Material shortages, massive increases in shipping and transportation costs, unprecedented demand, bots enabling scalpers better than ever before. But no, let's roast AMD for asking more monopoly money than the old Ferengi math says is okay. A point that is whooshing over far too many heads it seems. That being, the old Ferengi math is no good now, and any analysis based on it is inane IMO.
By that same token, Nvidia should not have been roasted for Turings pricing.
High demand, monopoly conditions(AMD would not released anything for months) and increased cost(new memory larger dies, increased R and D expenditure) basically meant Turing had just as much right to increase cost over pascal.
But no, we roasted Nvidia like a toaster oven.
If Nvidia priced themselves lower than or the same as pascal, they would no incentive to release or even release turing because the chips were larger and the memory more expensive than the chips they were releasing along with the R and D spent on them.
The thing is what people don't realize is AMD is what keeps Nvidia prices in check. If Nvidia value prices their cards while being the more prestigious brand, they would have grinded AMD into dust. That is Nvidia lowering their prices thus, lowering their margins, would force AMD to accept even smaller margins. So low they could not afford to pay the bills or pay R and D. Same thing with Intel. If Intel just made better products, kept die sizes the same, increase core count and kept die sizes the same while not increasing prices, AMD would have died years ago.

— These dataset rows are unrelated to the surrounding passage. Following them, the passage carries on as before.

Lemma dispatch_in_game fuel actions :
  forall env s s' env',
    forallb in_game actions = true ->
    0 <= timeRemaining s ->
    dispatch_all fuel env s actions = Some (Normal (s', env')) ->
    let ticks := count is_tick actions in
    timeRemaining s' = Z.max 0 (timeRemaining s - ticks)
    /\ score s' = score s + count is_correct_answer actions
    /\ gameState s'
       = (if (0 <? ticks) && (timeRemaining s <=? ticks) then GAME_OVER
          else gameState s)
    /\ localStorage env' = localStorage env.
Proof.
  induction actions as [|a actions IH]; intros env s s' env' Hin Ht H;
    cbn [dispatch_all] in H.
  - injection H as <- <-. cbn zeta.
    change (count is_tick []) with 0.
    change (count is_correct_answer []) with 0.
    change (0 <? 0) with false. cbn [andb].
    repeat split; lia.
  - cbn [forallb] in Hin. apply andb_prop in Hin as [Ha Hin].
    destruct (gameReducer fuel env s a) as [[[s1 env1]|e]|] eqn:Hstep;
      try discriminate.
    cbn zeta. rewrite !count_cons.
    pose proof (count_nonneg is_tick actions) as Hn.
    assert (Ht1 : 0 <= timeRemaining s1).
    { destruct a; cbn [gameReducer] in Hstep;
        try (destruct (generate_in fuel env) as [[[q e1]|e]|];
             try discriminate);
        injection Hstep as <- <-; cbn; lia. }
    specialize (IH env1 s1 s' env' Hin Ht1 H). cbn zeta in IH.
    destruct IH as (IHt & IHs & IHg & IHl).
    rewrite IHt, IHs, IHg, IHl. clear IHt IHs IHg IHl H.
    destruct a; try discriminate Ha; cbn [gameReducer] in Hstep;
      try (destruct (generate_in fuel env) as [[[q e1]|e]|] eqn:Hg;
           try discriminate; apply generate_in_inv in Hg as [_ Hg]);
      injection Hstep as <- <-; cbn [is_tick is_correct_answer timeRemaining
        score gameState localStorage];
      try (repeat split; try lia; try assumption;
           replace (0 + count is_tick actions) with (count is_tick actions)
             by lia; reflexivity).
    repeat split; try lia.
    destruct (Z.eqb_spec (Z.max 0 (timeRemaining s - 1)) 0) as [E | E].
    + replace ((0 <? 1 + count is_tick actions)
               && (timeRemaining s <=? 1 + count is_tick actions))
        with true by lia.
      destruct (_ && _); reflexivity.
    + replace (Z.max 0 (timeRemaining s - 1) <=? count is_tick actions)
        with (timeRemaining s <=? 1 + count is_tick actions) by lia.
      replace (0 <? 1 + count is_tick actions) with true by lia.
      destruct (Z.ltb_spec 0 (count is_tick actions)) as [G | G];
        [reflexivity|].
      replace (timeRemaining s <=? 1 + count is_tick actions) with false
        by lia.
      reflexivity.
Qed.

The problem with AMD's current pricing is that they are basically equal to Nvidia's which just puts pressure on Nvidia to raise their pricing when you add in their mining performance.
That is AMD is the value brand which basically sets the floor pricing on video cards. Consumers will pay a premium for Nvidia cards vs AMD. So when AMD prices their cards high, it gives Nvidia a licence to raise their prices.
The best example of this is pitcairns or AMD 7870. This is the single greediest price increase graphic cards history because it had none of the cost increase with wafers(cost per transistor was still going down) and it was basically a small die selling at big die prices(when inflation is taken into account, it was more expensive than todays pricing for midrange dies). This was a 212mm2 selling for $350 in 2012 on 28nm!! Along with not moving the graphic card segment forward in terms of price to performance. This while AMD was still solidly the value brand in the market place.
Today AMD released their new Radeon HD 7800 Series, which is based on their new 28 nm Pitcairn graphics processor. The HD 7850 and HD 7870 offer a significant performance increase over the previous generation - up to 40% faster in our testing. Power consumption is also at a new record low...
www.techpowerup.com
Considering Nvidia was just about to release their cards, it didn't even make sense economically and was just greed over taking sense. What this allowed Nvidia to do is raise pricing on all their cards, even their smaller dies because economically speaking it would make zero sense to price them selves below AMD. We will be paying this price on the next generation as AMD increase prices beyond Nvidia levels.
Consumers need to stop buying videocards in general and particularly, AMD cards at these inflated prices to correct the market.